Lines that include "repoDef" make up the answer; copy all of them from the data below.

(Dataset entries)
——
Lemma run_edges_known g s st :
  bellman_ford_algorithm g s = Ok st →
  (∀ u v c, (u, v, c) ∈ edges g → v ∈ keys g ∨ v = s)
  ∧ (s ∈ keys g → key_complete g s).
Proof.
  destruct st as [ds ps]. intros Hrun.
  pose proof (bellman_ford_inv g s ds ps Hrun) as I.
  apply bellman_ford_Ok in Hrun as [_ Hs].
  assert (∀ u v c, (u, v, c) ∈ edges g → v ∈ keys g ∨ v = s) as Hk.
  { intros u v c Hin. destruct (Hs u v c Hin) as (du & dv & _ & Hv & _).
    apply (inv_dom _ _ _ I). by eexists. }
  split; [done|]. intros Hin. split; [done|].
  intros u v c He. by destruct (Hk u v c He) as [?| ->].
Qed.

(** X4: a return certifies the precondition: when the call returns, every
    edge of the graph leads to a key of the graph or to the source; with
    the source a key, the graph is key-complete. *)
Theorem returned_edges_known g s st :
  bellman_ford_algorithm g s = Ok st →
  (∀ u v c, (u, v, c) ∈ edges g → v ∈ keys g ∨ v = s)
  ∧ (s ∈ keys g → key_complete g s).
Proof. apply run_edges_known. Qed.

Lemma returned_edges_known_sample :
  (∀ u v c, (u, v, c) ∈ edges sample_graph → v ∈ keys sample_graph ∨ v = "A")
  ∧ ("A" ∈ keys sample_graph → key_complete sample_graph "A").
Proof.
  apply (returned_edges_known sample_graph "A"
           (sample_distances, sample_predecessors)).
  by vm_compute.
Defined.

Lemma passes_total_known g s n :
  (∀ u v c, (u, v, c) ∈ edges g → v ∈ keys g ∨ v = s) →
  ∃ st, repeat_n n (for_each relax (edges g)) (init g s) = Ok st ∧ inv g s st.
Proof.
  intros Hk. apply repeat_n_total; [|apply inv_init].
  intros st I. apply for_each_total; [|done].
  intros [ds ps] [[u v] c] Hin I'.
  destruct (relax_total ds ps u v c) as [st' Hrun].
  - apply (inv_dom _ _ _ I'). left. by apply edges_start_key in Hin.
  - apply (inv_dom _ _ _ I'). by apply Hk in Hin.
  - exists st'. split; [done|]. by apply inv_relax with (ds, ps) (u, v, c).
Qed.
(** Outbound identity normalisation of [GetOne]:
    [record["_id"].(bson.ObjectId).Hex()] stored under [_id] or [id]. *)
Definition GetOne_identity (customID : bool) (record : gmap string any)
  : outcome (gmap string any) :=
  match record !! "_id" with
  | Some (VObjectId oid) =>
      if customID then Ok (<[ "_id" := VString (bson.Hex oid) ]> record)
      else Ok (<[ "id" := VString (bson.Hex oid) ]> record)
  | _ => Panic not_an_ObjectId
  end.

Definition GetOne (s : MongoSession) (result : object) : M object :=
  (if negb (IsCustomID (repoDef s)) then on_filter stringToObjectID
   else mret tt) ;;
  filter ← get_filter;
  found ← reading (λ docs, mgo.One (Session s) docs (mgo.Find filter));
  match found with
  | inl err =>
      if is_ErrNotFound err then fail err
      else fail err
  | inr record =>
      record ← lift (GetOne_identity (IsCustomID (repoDef s)) record);
      lift (MapToInterface record result)
  end.

(** The callback that [GetAll] hands to [IterateOverSlice]. *)
Definition GetAll_item (customID : bool) (i : nat) (item : object)
  : object * outcome unit :=
  let on_map (rebuild : shape → object) (t : maptype) (m : gmap string any) :=
    match m !! "_id" with
    | Some (VObjectId bsonID) =>
        let idStr := bson.Hex bsonID in
        match t with
        | MapOf =>
            (item, Panic "reflect.Value.SetMapIndex: value of type string is not assignable to type bson.ObjectId")
        | _ =>
            if customID
            then (rebuild (SMap t (<[ "_id" := VString idStr ]> m)), Ok tt)
            else (rebuild (SMap t (delete "_id" (<[ "id" := VString idStr ]> m))), Ok tt)
        end
    | _ => (item, Ok tt)
    end in
  match item with
  | ONil => (item, Ok tt)
  | OPtr (SMap t m) => on_map OPtr t m
  | OVal (SMap t m) => on_map OVal t m
  | OPtr _ | OVal _ => (item, Ok tt)
  end.
(** X9: A flush followed by a restart is a round trip for the stats: the new
    instance holds exactly the record that [getStats] wrote, its first
    connection is opened with the URL of that record, and the events it
    then processes give the stats the lost instance would have reached. *)
Theorem getStats_then_restart_restores_the_stats :
  forall (now : string) (random : R) (p : JetstreamProcessor)
         (inputs : list (Host * JetstreamEvent)),
    let p' := restart now (fst (getStats p)) in
    let d := start now false random (storage (fst (getStats p)))
               (JETSTREAM_QUEUE p) in
    stats p' = stats p /\
    processor d = p' /\
    ws_url <$> Connection.sockets (connection d) = [subscribe_url (stats p)] /\
    stats (processEvents inputs p') = stats (processEvents inputs p) /\
    JETSTREAM_QUEUE (processEvents inputs p')
    = JETSTREAM_QUEUE (processEvents inputs p).
Proof.
  intros now random p inputs p' d. subst p' d.
  split; [reflexivity|]. split; [reflexivity|]. split; [reflexivity|].
  split.
  - now apply processEvents_same_stats.
  - now rewrite !queue_processEvents.
Qed.

(** ** The connection *)

Lemma Connection_scheduleReconnect_eq random c :
  Connection.scheduleReconnect random c
  = if Connection.pending c then c
    else {| Connection.websocket := Connection.websocket c;
            Connection.reconnectTimeout := Some (reconnect_delay random);
            Connection.sockets := Connection.sockets c |}.
Proof.
  unfold Connection.scheduleReconnect, scheduleReconnect.
  destruct (Connection.pending c); reflexivity.
Qed.

Lemma Connection_scheduleReconnect_pending random c :
  Connection.pending (Connection.scheduleReconnect random c) = true.
Proof.
  rewrite Connection_scheduleReconnect_eq.
  destruct (Connection.pending c) eqn:Hp; [exact Hp|reflexivity].
Qed.

Lemma Connection_scheduleReconnect_keeps random c :
  Connection.websocket (Connection.scheduleReconnect random c)
  = Connection.websocket c /\
  Connection.sockets (Connection.scheduleReconnect random c)
  = Connection.sockets c.
Proof.
  rewrite Connection_scheduleReconnect_eq.
  destruct (Connection.pending c); auto.
Qed.

Lemma Connection_scheduleReconnect_idem r1 r2 c :
  Connection.scheduleReconnect r2 (Connection.scheduleReconnect r1 c)
  = Connection.scheduleReconnect r1 c.
Proof.
  rewrite (Connection_scheduleReconnect_eq r2).
  now rewrite Connection_scheduleReconnect_pending.
Qed.

(** X10: A socket that fails raises "error" and then "close"; both handlers
    call [scheduleReconnect], and the guard on [reconnectTimeout] makes the
    second call a no-op: whatever the state, after the two events the
    handle is dropped and the timer pending is the one the first event
    set (or the one that was already pending), with its delay. *)
Theorem error_then_close_schedules_one_reconnect :
  forall (i : nat) (r1 r2 : R) (c : Connection.t),
    let c1 := Connection.on_error i r1 c in
    let c2 := Connection.on_close i r2 c1 in
    Connection.websocket c2 = None /\
    Connection.pending c1 = true /\
    Connection.reconnectTimeout c2 = Connection.reconnectTimeout c1 /\
    Connection.reconnectTimeout c1
    = match Connection.reconnectTimeout c with
      | Some delay => Some delay
      | None => Some (reconnect_delay r1)
      end.
Proof.
  intros i r1 r2 c c1 c2. subst c1 c2.
  unfold Connection.on_close, Connection.on_error.
  set (c0 := Connection.set_websocket None c).
  assert (Hp1 : Connection.pending (Connection.scheduleReconnect r1 c0) = true)
    by apply Connection_scheduleReconnect_pending.
  split; [|split; [exact Hp1|split]].
  - now rewrite (proj1 (Connection_scheduleReconnect_keeps r2 _)).
  - rewrite (Connection_scheduleReconnect_eq r2).
    assert (Connection.pending
              (Connection.set_websocket None
                 (Connection.set_readyState i ReadyState.CLOSED
                    (Connection.scheduleReconnect r1 c0))) = true) as ->.
    { exact Hp1. }
    reflexivity.
  - rewrite Connection_scheduleReconnect_eq. subst c0.
    unfold Connection.pending. simpl.
    destruct (Connection.reconnectTimeout c) eqn:Ht; simpl;
      [exact Ht|reflexivity].
Qed.

Lemma reconnect_delay_range r :
  (0 <= r < 1)%R -> (1000 <= reconnect_delay r < 2000)%R.
Proof.
  intros Hr. pose proof (Rpower_2_unit_interval r Hr) as [Hlo Hhi].
  unfold reconnect_delay, baseDelay, maxDelay.
  rewrite Rmin_left by lra. lra.
Qed.

Lemma delay_in_range_scheduleReconnect r c :
  (0 <= r < 1)%R -> delay_in_range c ->
  delay_in_range (Connection.scheduleReconnect r c).
Proof.
  intros Hr Hc. rewrite Connection_scheduleReconnect_eq.
  destruct (Connection.pending c); [exact Hc|].
  intros delay [= <-]. now apply reconnect_delay_range.
Qed.

Lemma delay_in_range_same c c' :
  Connection.reconnectTimeout c' = Connection.reconnectTimeout c
  \/ Connection.reconnectTimeout c' = None ->
  delay_in_range c -> delay_in_range c'.
Proof.
  intros [H|H] Hc delay Hd; rewrite H in Hd; [now apply Hc|discriminate].
Qed.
——
RESULT OF THE EXERCISE:
  (if negb (IsCustomID (repoDef s)) then on_filter stringToObjectID
      record ← lift (GetOne_identity (IsCustomID (repoDef s)) record);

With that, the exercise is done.